Le Monde, 3 avril 1996
 Loi du 9 septembre 1986 : la première « loi Pasqua » donne aux Préfets, statuant seuls et sans aucune procédure permettant l’exercice des droits de la défense, le droit de prononcer la reconduite à la frontière des étrangers en situation irrégulière ;
 Circulaire du 29 octobre 1991 : la « circulaire Sauvé-Marchand » demande aux Préfets de contrôler la réalité et le sérieux des études envisagées ou poursuivies par l’étudiant étranger avant de délivrer ou de renouveler une carte de séjour temporaire ;
 Loi du 22 juillet 1993 : elle impose une démarche positive pour acquérir la nationalité française aux enfants nés en France de parents étrangers qui n’y sont pas nés ;
 Loi du 10 août 1993 : elle facilite les contrôles d’identité ;
 Lois des 24 août et 30 décembre 1993 : la régularisation des demandeurs d’asile déboutés devient impossible ; la délivrance de la carte de résident est subordonnée à la régularité du séjour (mesure qui touche notamment les conjoints de Français et les parents d’enfants français) ; l’étranger ne peut faire venir sa famille en France avant un délai de deux ans ;
 Loi du 27 décembre 1994 : elle crée des zones d’attentes dans les gares internationales ;
 Projet de loi Toubon (printemps 1996) : il qualifie l’aide à l’étranger en situation irrégulière d’acte de terrorisme et autorise les perquisitions pendant les heures de nuit pour rechercher ou constater des actes de terrorisme ;
 Avant-projets des lois Debré et Philibert (printemps 1996) : ils allongent le délai de rétention administrative préalable à une reconduite à la frontière en le faisant passer de dix à quarante-cinq jours ; les maires obtiennent le pouvoir de refuser des certificats d’hébergement ; la prise d’empreintes digitales devient systématique lors de la demande d’un visa afin d’assurer l’identification des personnes faisant ensuite disparaître leur passeport pour éviter leur reconduite à la frontière ; un « fichier des hébergeants » est mis en place et les hébergeants doivent déclarer le départ de leur visiteur et verser une caution destinée à couvrir ses éventuels frais médicaux ; les prérogatives des policiers sont considérablement étendues dans les zones de 20 kilomètres autours des 600 aéroports ; la carte de résident de dix ans ne pourra être accordée qu’après deux années de vie commune au lieu d’une seule ; l’aide médicale hospitalière est réduite aux seuls « soins d’urgence » ou aux maladies présentant des « risques de contagiosité ».

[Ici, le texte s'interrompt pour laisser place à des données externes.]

Definition setselfstake (self_stake_boost_multiplier : Z) : M sys unit :=
  require_auth e (self e) ;;
  check (self_stake_boost_multiplier <=? 1000) "self_stake_boost_multiplier must be <= 1000" ;;
  modify (fun s => s <| gvoting_config ::= fun c =>
    c <| Voting.self_stake_boost_multiplier := self_stake_boost_multiplier |> |>).
End evm.

(** ** What reading votes does *)

(** The storage word of a producer's votes. *)
Definition evm_total `{evm : EvmHost} (a : evm_account_row) (bp : name) : option Z :=
  snd <$> find (fun kv => kv.1 =? keccak (storage_location bp VOTE_STORAGE_SLOT)) (evm_states (evm_index a)).

(** What is added to the votes of a producer whose word was [previous] and is [total]. *)
Definition evm_delta (previous : option Z) (total : Z) : double :=
  match previous with
  | None => dint (normalized_vote total)
  | Some p => dint (u64 (normalized_vote total - normalized_vote p))
  end.
Definition add_evm_vote (previous : option Z) (total : Z) (votes : double) : double :=
  let votes' := dadd votes (evm_delta previous total) in
  match previous with
  | None => votes'
  | Some _ => if dlt votes' dzero then dzero else votes'
  end.

(** The store after one producer, and after all of a list. *)
Definition evm_counted `{evm : EvmHost} (a : evm_account_row) (s : sys) (bp : name) : sys :=
  match evm_total a bp, producers s !! bp with
  | Some total, Some p =>
    let add := add_evm_vote (evm_votes s !! bp) total in
    s <| producers ::= insert bp (p <| Producer.total_votes ::= add |>) |>
      <| gstate ::= fun g => g <| Global.total_producer_vote_weight ::= add |> |>
      <| evm_votes ::= insert bp total |>
  | _, _ => s
  end.
Definition evm_ready `{evm : EvmHost} (a : evm_account_row) (s : sys) (bp : name) : bool :=
  bool_decide (is_Some (evm_total a bp)) && bool_decide (is_Some (producers s !! bp)).
Definition evm_news `{evm : EvmHost} (a : evm_account_row) (s : sys) (bp : name) : bool :=
  bool_decide (evm_votes s !! bp <> evm_total a bp).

 Avant-projet de loi Debré (automne 1996) : il rend les certificats d’hébergement plus difficiles à obtenir en permettant au maire de demander au préfet une enquête de police destinée à vérifier un éventuel « détournement de procédure » et en obligeant les hébergeants à « informer la mairie de sa commune de résidence du départ de l’étranger accueilli » ; il autorise les fouilles de véhicules par les policiers dans une bande de 20 kilomètres après la frontière ; il facilite les reconduites à la frontière en repoussant de vingt-quatre heures l’intervention du juge dans la procédure de reconduite.